*** RECORD SET ***
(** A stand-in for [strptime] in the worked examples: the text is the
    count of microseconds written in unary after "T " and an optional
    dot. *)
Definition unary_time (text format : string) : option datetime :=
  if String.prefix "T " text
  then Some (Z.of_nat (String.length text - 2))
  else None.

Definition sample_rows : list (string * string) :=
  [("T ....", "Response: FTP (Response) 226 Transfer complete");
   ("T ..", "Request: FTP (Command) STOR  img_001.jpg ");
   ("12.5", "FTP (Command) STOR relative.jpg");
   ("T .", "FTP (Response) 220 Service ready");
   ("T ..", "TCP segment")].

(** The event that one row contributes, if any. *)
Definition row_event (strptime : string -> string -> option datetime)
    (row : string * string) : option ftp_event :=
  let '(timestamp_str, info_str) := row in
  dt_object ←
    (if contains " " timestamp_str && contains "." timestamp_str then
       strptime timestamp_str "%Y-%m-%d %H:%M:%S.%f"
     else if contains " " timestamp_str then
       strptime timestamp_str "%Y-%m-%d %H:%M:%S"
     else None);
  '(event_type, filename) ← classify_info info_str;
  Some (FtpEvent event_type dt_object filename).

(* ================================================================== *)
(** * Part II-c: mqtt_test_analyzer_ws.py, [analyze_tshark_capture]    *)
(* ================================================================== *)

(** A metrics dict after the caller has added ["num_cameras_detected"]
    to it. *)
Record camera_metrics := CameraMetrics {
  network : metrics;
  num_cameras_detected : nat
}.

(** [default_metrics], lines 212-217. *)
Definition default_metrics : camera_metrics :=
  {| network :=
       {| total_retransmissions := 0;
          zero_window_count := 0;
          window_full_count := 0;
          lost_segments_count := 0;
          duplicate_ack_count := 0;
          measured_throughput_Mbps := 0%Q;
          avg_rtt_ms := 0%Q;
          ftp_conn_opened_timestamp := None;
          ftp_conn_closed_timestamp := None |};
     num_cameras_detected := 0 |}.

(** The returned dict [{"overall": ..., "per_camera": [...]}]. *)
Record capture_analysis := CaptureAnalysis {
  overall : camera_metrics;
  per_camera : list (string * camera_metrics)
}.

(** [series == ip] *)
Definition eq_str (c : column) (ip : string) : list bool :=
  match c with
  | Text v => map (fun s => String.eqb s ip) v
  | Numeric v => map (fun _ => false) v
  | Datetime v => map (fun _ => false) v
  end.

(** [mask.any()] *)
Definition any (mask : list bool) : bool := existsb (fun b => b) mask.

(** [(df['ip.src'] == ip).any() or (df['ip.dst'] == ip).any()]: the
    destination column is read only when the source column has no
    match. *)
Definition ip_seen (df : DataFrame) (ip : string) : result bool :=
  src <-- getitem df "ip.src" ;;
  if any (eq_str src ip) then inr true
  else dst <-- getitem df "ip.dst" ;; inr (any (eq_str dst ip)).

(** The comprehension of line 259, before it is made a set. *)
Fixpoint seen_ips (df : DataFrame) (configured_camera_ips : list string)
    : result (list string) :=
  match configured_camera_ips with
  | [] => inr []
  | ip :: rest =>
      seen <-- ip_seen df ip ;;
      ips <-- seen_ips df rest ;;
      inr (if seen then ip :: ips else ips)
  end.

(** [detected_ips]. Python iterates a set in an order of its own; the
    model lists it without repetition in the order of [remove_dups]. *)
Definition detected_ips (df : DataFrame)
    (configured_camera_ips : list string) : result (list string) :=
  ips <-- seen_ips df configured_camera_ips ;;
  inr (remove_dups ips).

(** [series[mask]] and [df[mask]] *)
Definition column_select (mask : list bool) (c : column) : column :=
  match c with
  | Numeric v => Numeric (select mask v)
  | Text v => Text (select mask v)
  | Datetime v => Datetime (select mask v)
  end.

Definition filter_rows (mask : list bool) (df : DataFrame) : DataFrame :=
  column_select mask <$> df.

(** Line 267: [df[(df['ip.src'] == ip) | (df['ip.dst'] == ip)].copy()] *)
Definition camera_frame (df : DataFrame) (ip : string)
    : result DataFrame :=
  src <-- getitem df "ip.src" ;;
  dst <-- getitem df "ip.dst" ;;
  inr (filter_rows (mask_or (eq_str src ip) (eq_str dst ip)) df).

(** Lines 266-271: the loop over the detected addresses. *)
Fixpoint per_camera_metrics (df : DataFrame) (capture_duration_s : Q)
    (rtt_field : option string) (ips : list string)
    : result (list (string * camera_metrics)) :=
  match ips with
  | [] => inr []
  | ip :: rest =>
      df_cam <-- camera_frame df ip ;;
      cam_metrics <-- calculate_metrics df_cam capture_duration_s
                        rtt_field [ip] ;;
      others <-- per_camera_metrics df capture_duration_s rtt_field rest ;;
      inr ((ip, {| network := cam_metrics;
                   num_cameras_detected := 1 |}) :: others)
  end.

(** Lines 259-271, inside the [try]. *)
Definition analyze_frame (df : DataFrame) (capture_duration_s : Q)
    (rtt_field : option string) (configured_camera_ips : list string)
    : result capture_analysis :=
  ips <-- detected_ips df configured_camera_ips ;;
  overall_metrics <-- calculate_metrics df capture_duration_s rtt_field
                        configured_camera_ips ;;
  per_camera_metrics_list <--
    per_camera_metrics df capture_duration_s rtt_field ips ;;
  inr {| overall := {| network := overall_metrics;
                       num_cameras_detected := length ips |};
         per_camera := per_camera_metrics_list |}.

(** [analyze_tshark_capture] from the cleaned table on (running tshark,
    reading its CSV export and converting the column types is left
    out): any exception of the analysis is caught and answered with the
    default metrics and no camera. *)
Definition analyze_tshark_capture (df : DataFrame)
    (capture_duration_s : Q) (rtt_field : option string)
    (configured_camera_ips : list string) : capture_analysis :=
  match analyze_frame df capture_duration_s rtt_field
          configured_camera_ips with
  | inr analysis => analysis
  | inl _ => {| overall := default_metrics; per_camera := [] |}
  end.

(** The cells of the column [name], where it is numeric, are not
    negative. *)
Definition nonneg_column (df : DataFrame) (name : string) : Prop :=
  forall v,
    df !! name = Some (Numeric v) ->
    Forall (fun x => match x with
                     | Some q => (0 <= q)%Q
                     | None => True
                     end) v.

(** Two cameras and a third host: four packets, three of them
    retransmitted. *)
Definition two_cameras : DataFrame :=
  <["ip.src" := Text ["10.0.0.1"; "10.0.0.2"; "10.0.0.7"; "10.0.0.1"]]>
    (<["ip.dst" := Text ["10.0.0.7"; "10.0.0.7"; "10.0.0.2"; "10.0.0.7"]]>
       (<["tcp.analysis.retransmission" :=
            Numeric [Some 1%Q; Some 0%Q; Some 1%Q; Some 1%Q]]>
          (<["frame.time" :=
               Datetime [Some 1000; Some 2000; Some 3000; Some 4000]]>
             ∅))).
***
◆ EXERCISE GOAL
The data above must be repeated in its entirety, exactly as given.

◆ PROBLEM SOLUTION
(** A stand-in for [strptime] in the worked examples: the text is the
    count of microseconds written in unary after "T " and an optional
    dot. *)
Definition unary_time (text format : string) : option datetime :=
  if String.prefix "T " text
  then Some (Z.of_nat (String.length text - 2))
  else None.

Definition sample_rows : list (string * string) :=
  [("T ....", "Response: FTP (Response) 226 Transfer complete");
   ("T ..", "Request: FTP (Command) STOR  img_001.jpg ");
   ("12.5", "FTP (Command) STOR relative.jpg");
   ("T .", "FTP (Response) 220 Service ready");
   ("T ..", "TCP segment")].

(** The event that one row contributes, if any. *)
Definition row_event (strptime : string -> string -> option datetime)
    (row : string * string) : option ftp_event :=
  let '(timestamp_str, info_str) := row in
  dt_object ←
    (if contains " " timestamp_str && contains "." timestamp_str then
       strptime timestamp_str "%Y-%m-%d %H:%M:%S.%f"
     else if contains " " timestamp_str then
       strptime timestamp_str "%Y-%m-%d %H:%M:%S"
     else None);
  '(event_type, filename) ← classify_info info_str;
  Some (FtpEvent event_type dt_object filename).

(* ================================================================== *)
(** * Part II-c: mqtt_test_analyzer_ws.py, [analyze_tshark_capture]    *)
(* ================================================================== *)

(** A metrics dict after the caller has added ["num_cameras_detected"]
    to it. *)
Record camera_metrics := CameraMetrics {
  network : metrics;
  num_cameras_detected : nat
}.

(** [default_metrics], lines 212-217. *)
Definition default_metrics : camera_metrics :=
  {| network :=
       {| total_retransmissions := 0;
          zero_window_count := 0;
          window_full_count := 0;
          lost_segments_count := 0;
          duplicate_ack_count := 0;
          measured_throughput_Mbps := 0%Q;
          avg_rtt_ms := 0%Q;
          ftp_conn_opened_timestamp := None;
          ftp_conn_closed_timestamp := None |};
     num_cameras_detected := 0 |}.

(** The returned dict [{"overall": ..., "per_camera": [...]}]. *)
Record capture_analysis := CaptureAnalysis {
  overall : camera_metrics;
  per_camera : list (string * camera_metrics)
}.

(** [series == ip] *)
Definition eq_str (c : column) (ip : string) : list bool :=
  match c with
  | Text v => map (fun s => String.eqb s ip) v
  | Numeric v => map (fun _ => false) v
  | Datetime v => map (fun _ => false) v
  end.

(** [mask.any()] *)
Definition any (mask : list bool) : bool := existsb (fun b => b) mask.

(** [(df['ip.src'] == ip).any() or (df['ip.dst'] == ip).any()]: the
    destination column is read only when the source column has no
    match. *)
Definition ip_seen (df : DataFrame) (ip : string) : result bool :=
  src <-- getitem df "ip.src" ;;
  if any (eq_str src ip) then inr true
  else dst <-- getitem df "ip.dst" ;; inr (any (eq_str dst ip)).

(** The comprehension of line 259, before it is made a set. *)
Fixpoint seen_ips (df : DataFrame) (configured_camera_ips : list string)
    : result (list string) :=
  match configured_camera_ips with
  | [] => inr []
  | ip :: rest =>
      seen <-- ip_seen df ip ;;
      ips <-- seen_ips df rest ;;
      inr (if seen then ip :: ips else ips)
  end.

(** [detected_ips]. Python iterates a set in an order of its own; the
    model lists it without repetition in the order of [remove_dups]. *)
Definition detected_ips (df : DataFrame)
    (configured_camera_ips : list string) : result (list string) :=
  ips <-- seen_ips df configured_camera_ips ;;
  inr (remove_dups ips).

(** [series[mask]] and [df[mask]] *)
Definition column_select (mask : list bool) (c : column) : column :=
  match c with
  | Numeric v => Numeric (select mask v)
  | Text v => Text (select mask v)
  | Datetime v => Datetime (select mask v)
  end.

Definition filter_rows (mask : list bool) (df : DataFrame) : DataFrame :=
  column_select mask <$> df.

(** Line 267: [df[(df['ip.src'] == ip) | (df['ip.dst'] == ip)].copy()] *)
Definition camera_frame (df : DataFrame) (ip : string)
    : result DataFrame :=
  src <-- getitem df "ip.src" ;;
  dst <-- getitem df "ip.dst" ;;
  inr (filter_rows (mask_or (eq_str src ip) (eq_str dst ip)) df).

(** Lines 266-271: the loop over the detected addresses. *)
Fixpoint per_camera_metrics (df : DataFrame) (capture_duration_s : Q)
    (rtt_field : option string) (ips : list string)
    : result (list (string * camera_metrics)) :=
  match ips with
  | [] => inr []
  | ip :: rest =>
      df_cam <-- camera_frame df ip ;;
      cam_metrics <-- calculate_metrics df_cam capture_duration_s
                        rtt_field [ip] ;;
      others <-- per_camera_metrics df capture_duration_s rtt_field rest ;;
      inr ((ip, {| network := cam_metrics;
                   num_cameras_detected := 1 |}) :: others)
  end.

(** Lines 259-271, inside the [try]. *)
Definition analyze_frame (df : DataFrame) (capture_duration_s : Q)
    (rtt_field : option string) (configured_camera_ips : list string)
    : result capture_analysis :=
  ips <-- detected_ips df configured_camera_ips ;;
  overall_metrics <-- calculate_metrics df capture_duration_s rtt_field
                        configured_camera_ips ;;
  per_camera_metrics_list <--
    per_camera_metrics df capture_duration_s rtt_field ips ;;
  inr {| overall := {| network := overall_metrics;
                       num_cameras_detected := length ips |};
         per_camera := per_camera_metrics_list |}.

(** [analyze_tshark_capture] from the cleaned table on (running tshark,
    reading its CSV export and converting the column types is left
    out): any exception of the analysis is caught and answered with the
    default metrics and no camera. *)
Definition analyze_tshark_capture (df : DataFrame)
    (capture_duration_s : Q) (rtt_field : option string)
    (configured_camera_ips : list string) : capture_analysis :=
  match analyze_frame df capture_duration_s rtt_field
          configured_camera_ips with
  | inr analysis => analysis
  | inl _ => {| overall := default_metrics; per_camera := [] |}
  end.

(** The cells of the column [name], where it is numeric, are not
    negative. *)
Definition nonneg_column (df : DataFrame) (name : string) : Prop :=
  forall v,
    df !! name = Some (Numeric v) ->
    Forall (fun x => match x with
                     | Some q => (0 <= q)%Q
                     | None => True
                     end) v.

(** Two cameras and a third host: four packets, three of them
    retransmitted. *)
Definition two_cameras : DataFrame :=
  <["ip.src" := Text ["10.0.0.1"; "10.0.0.2"; "10.0.0.7"; "10.0.0.1"]]>
    (<["ip.dst" := Text ["10.0.0.7"; "10.0.0.7"; "10.0.0.2"; "10.0.0.7"]]>
       (<["tcp.analysis.retransmission" :=
            Numeric [Some 1%Q; Some 0%Q; Some 1%Q; Some 1%Q]]>
          (<["frame.time" :=
               Datetime [Some 1000; Some 2000; Some 3000; Some 4000]]>
             ∅))).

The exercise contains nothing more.